Güleç Mezrası'nda Eğitim Sancısı

Masamın dağınık gözlerimin de uykulu olduğu bu saatte yinede yazmaktan vaz geçmeyeceğim. Hani yazmazsam içim rahat etmez. Bir kaç gün önce akşam karanlığında telefonumun sesiyle uyuklu halimden kendime geldim.  Arayan Rüya Metin  (Güleçli Metin )diye geçiyordu. Bu ismi ne zaman kaydetmiştim. Tarih 2008 aylardan Kasım ama günü net olarak hatırlamıyorum. Yani tam bir yıl önce...

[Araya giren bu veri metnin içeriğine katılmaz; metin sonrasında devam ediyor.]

(** * js-jose: JSON Web Encryption codec (dist/jose-jwe.js)

    A shallow embedding of the JWE codec and the properties its
    specification states about it.

    Conventions of the embedding.
    - A JavaScript string is a [string]: its code units are the 8-bit
      characters of [ascii].  Every string the codec consumes goes through
      [atob], which raises on any code unit above 255 exactly as it does on
      any other character outside the base64 alphabet.
    - A [Uint8Array], an [ArrayBuffer] and a plain [Array] of numbers are a
      [list Z]; the elements of the first two are in [0, 256).
    - A JavaScript object used as a record is a Rocq record whose optional
      members are [option]s ([None] is [undefined]); an object used as a
      dictionary is a [gmap string value].
    - A promise is represented by the way it settles ([outcome]); the calls
      made into the Web Crypto API are recorded, in the order the data
      dependencies of the promise chains impose, in a trace. *)

From Stdlib Require Import ZArith Lia Ascii List Bool.
From stdpp Require Import gmap strings list pretty.

Set Warnings "-register-all".
Local Open Scope Z_scope.

(** ** Failures *)

Inductive error :=
| Error (msg : string)       (* [throw new Error(msg)], raised by JoseJWE.assert *)
| Reason (msg : string)      (* the bare string given to [Promise.reject] *)
| HostError (name : string). (* exception of a built-in or of the crypto provider *)

(** How a call ends: a value (for a promise: fulfilled with that value), a
    rejected promise, or an exception thrown synchronously. *)
Inductive outcome (A : Type) :=
| Resolved (a : A)
| Rejected (e : error)
| Thrown (e : error).
Arguments Resolved {A} a.
Arguments Rejected {A} e.
Arguments Thrown {A} e.

Definition is_failure {A} (o : outcome A) : Prop :=
  match o with Resolved _ => False | _ => True end.

(** Sequencing of synchronous code: an exception aborts what follows. *)
Definition obind {A B} (o : outcome A) (k : A -> outcome B) : outcome B :=
  match o with
  | Resolved a => k a
  | Rejected e => Rejected e
  | Thrown e => Thrown e
  end.

Notation "'let*' x ':=' c 'in' k" := (obind c (fun x => k))
  (at level 10, x pattern, c at level 100, k at level 200).

(** JoseJWE.assert *)
Definition assert (expr : bool) (msg : string) : outcome unit :=
  if expr then Resolved tt else Thrown (Error msg).

(** ** JavaScript values *)

(** The values [JSON.parse] gives and the members of a key.  A number is
    an integer: the fractions, the infinities and NaN are not values of
    this development. *)
Inductive value :=
| VUndefined
| VNull
| VBool (b : bool)
| VNumber (z : Z)
| VString (s : string)
| VArray (l : list value)
| VObject (props : list (string * value)).

Fixpoint join (sep : string) (l : list string) : string :=
  match l with
  | [] => ""
  | [s] => s
  | s :: rest => s +:+ sep +:+ join sep rest
  end.

(** The abstract operation ToString.  An integer is printed in decimal,
    which is how JavaScript prints the integers of magnitude below
    10^21. *)
Fixpoint ToString (v : value) : string :=
  match v with
  | VUndefined => "undefined"
  | VNull => "null"
  | VBool b => if b then "true" else "false"
  | VNumber z => pretty z
  | VString s => s
  | VArray l =>
      join "," (map (fun x => match x with
                              | VUndefined | VNull => ""
                              | _ => ToString x
                              end) l)
  | VObject _ => "[object Object]"
  end.

(** ToBoolean: what [!v] and [if (v)] test. *)
Definition truthy (v : value) : bool :=
  match v with
  | VUndefined | VNull => false
  | VBool b => b
  | VNumber z => negb (z =? 0)
  | VString s => negb (String.eqb s "")
  | VArray _ | VObject _ => true
  end.

(** [v == lit] for a string literal [lit] that is not numeric. *)
Definition loose_eq_string (v : value) (lit : string) : bool :=
  match v with
  | VString _ | VArray _ | VObject _ => String.eqb (ToString v) lit
  | _ => false
  end.

Fixpoint assoc (p : string) (props : list (string * value)) : value :=
  match props with
  | [] => VUndefined
  | (k, v) :: rest => if String.eqb k p then v else assoc p rest
  end.

(** Property read [v.p] for a name [p] that no prototype defines. *)
Definition get (v : value) (p : string) : outcome value :=
  match v with
  | VUndefined | VNull => Thrown (HostError "TypeError")
  | VObject props => Resolved (assoc p props)
  | _ => Resolved VUndefined
  end.

(** ** Algorithm registry *)

(** An algorithm identifier of the Web Crypto API:
    [{name, hash: {name}, length}]. *)
Record AlgorithmIdentifier := {
  alg_name : string;
  alg_hash : option string;
  alg_length : option Z
}.

Record AuthConfig := {
  aead : bool;
  tag_bytes : option Z;
  key_bytes : option Z;
  auth_id : option AlgorithmIdentifier;
  truncated_bytes : option Z
}.

Record CryptoConfig := {
  jwe_name : option string;
  cfg_id : AlgorithmIdentifier;
  iv_bytes : option Z;
  specific_cek_bytes : option Z;
  auth : option AuthConfig
}.

Definition key_config (jwe : string) (i : AlgorithmIdentifier) : CryptoConfig :=
  {| jwe_name := Some jwe; cfg_id := i; iv_bytes := None;
     specific_cek_bytes := None; auth := None |}.

Definition getCryptoConfig_string (alg : string) : option CryptoConfig :=
  (* Key encryption *)
  if String.eqb alg "RSA-OAEP" then
    Some (key_config "RSA-OAEP"
            {| alg_name := "RSA-OAEP"; alg_hash := Some "SHA-1"; alg_length := None |})
  else if String.eqb alg "RSA-OAEP-256" then
    Some (key_config "RSA-OAEP-256"
            {| alg_name := "RSA-OAEP"; alg_hash := Some "SHA-256"; alg_length := None |})
  else if String.eqb alg "A128KW" then
    Some (key_config "A128KW"
            {| alg_name := "AES-KW"; alg_hash := None; alg_length := Some 128 |})
  else if String.eqb alg "A256KW" then
    Some (key_config "A256KW"
            {| alg_name := "AES-KW"; alg_hash := None; alg_length := Some 256 |})
  (* Content encryption *)
  else if String.eqb alg "A128CBC-HS256" then
    Some {| jwe_name := Some "A128CBC-HS256";
            cfg_id := {| alg_name := "AES-CBC"; alg_hash := None; alg_length := Some 128 |};
            iv_bytes := Some 16;
            specific_cek_bytes := Some 32;
            auth := Some {| aead := false; tag_bytes := None;
                            key_bytes := Some 16;
                            auth_id := Some {| alg_name := "HMAC"; alg_hash := Some "SHA-256";
                                               alg_length := None |};
                            truncated_bytes := Some 16 |} |}
  else if String.eqb alg "A256CBC-HS512" then
    Some {| jwe_name := None;
            cfg_id := {| alg_name := "AES-CBC"; alg_hash := None; alg_length := Some 256 |};
            iv_bytes := Some 16;
            specific_cek_bytes := Some 64;
            auth := Some {| aead := false; tag_bytes := None;
                            key_bytes := Some 32;
                            auth_id := Some {| alg_name := "HMAC"; alg_hash := Some "SHA-512";
                                               alg_length := None |};
                            truncated_bytes := Some 32 |} |}
  else if String.eqb alg "A128GCM" then
    Some {| jwe_name := None;
            cfg_id := {| alg_name := "AES-GCM"; alg_hash := None; alg_length := Some 128 |};
            iv_bytes := Some 12;
            specific_cek_bytes := None;
            auth := Some {| aead := true; tag_bytes := Some 16; key_bytes := None;
                            auth_id := None; truncated_bytes := None |} |}
  else if String.eqb alg "A256GCM" then
    Some {| jwe_name := Some "A256GCM";
            cfg_id := {| alg_name := "AES-GCM"; alg_hash := None; alg_length := Some 256 |};
            iv_bytes := Some 12;
            specific_cek_bytes := None;
            auth := Some {| aead := true; tag_bytes := Some 16; key_bytes := None;
                            auth_id := None; truncated_bytes := None |} |}
  else None.

(** JoseJWE.getCryptoConfig: the [switch] compares with [===], so only a
    string can select a case; the default case fails the assertion. *)
Definition getCryptoConfig (alg : value) : outcome CryptoConfig :=
  match alg with
  | VString s =>
      match getCryptoConfig_string s with
      | Some c => Resolved c
      | None => Thrown (Error ("unsupported algorithm: " +:+ ToString alg))
      end
  | _ => Thrown (Error ("unsupported algorithm: " +:+ ToString alg))
  end.

(** The codec instance: [this.key_encryption], [this.content_encryption]. *)
Record JoseJWE := {
  key_encryption : CryptoConfig;
  content_encryption : CryptoConfig
}.

(** JoseJWE.prototype.setKeyEncryptionAlgorithm *)
Definition setKeyEncryptionAlgorithm (this : JoseJWE) (alg : value) : outcome JoseJWE :=
  let* c := getCryptoConfig alg in
  Resolved {| key_encryption := c; content_encryption := content_encryption this |}.

(** JoseJWE.prototype.setContentEncryptionAlgorithm *)
Definition setContentEncryptionAlgorithm (this : JoseJWE) (alg : value) : outcome JoseJWE :=
  let* c := getCryptoConfig alg in
  Resolved {| key_encryption := key_encryption this; content_encryption := c |}.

Günün birinde bahsettiğim Güleçli Metin yanıma geldi. Çalıştığım büromun boşluğunu doldurmaya çalışan çekyatın bir köşesine oturdu. Kendini tanıtmayla başladı. Devamında eğitim sorunlarının olduğunu söyledi. Kendi mezralarından ayrılarak 5 km mesafede bulunan Yeni Mahalleye yerleşen yaklaşık 15 hane olduklarını ve 30’a yakın öğrencilerin olduğunu söyledi.  Milli eğitimle okul müracaatı için sık sık görüştüğü fakat ilçe milli eğitimin bugün yarın derken sürekli net bir cevap almadan mezraya döndüğünü kaydetti.  Bende can havliyle dinliyorum. Çayı büroda yaptığım için düble içiyorduk. İkişer ikişer içtik Güleçli Metin ile....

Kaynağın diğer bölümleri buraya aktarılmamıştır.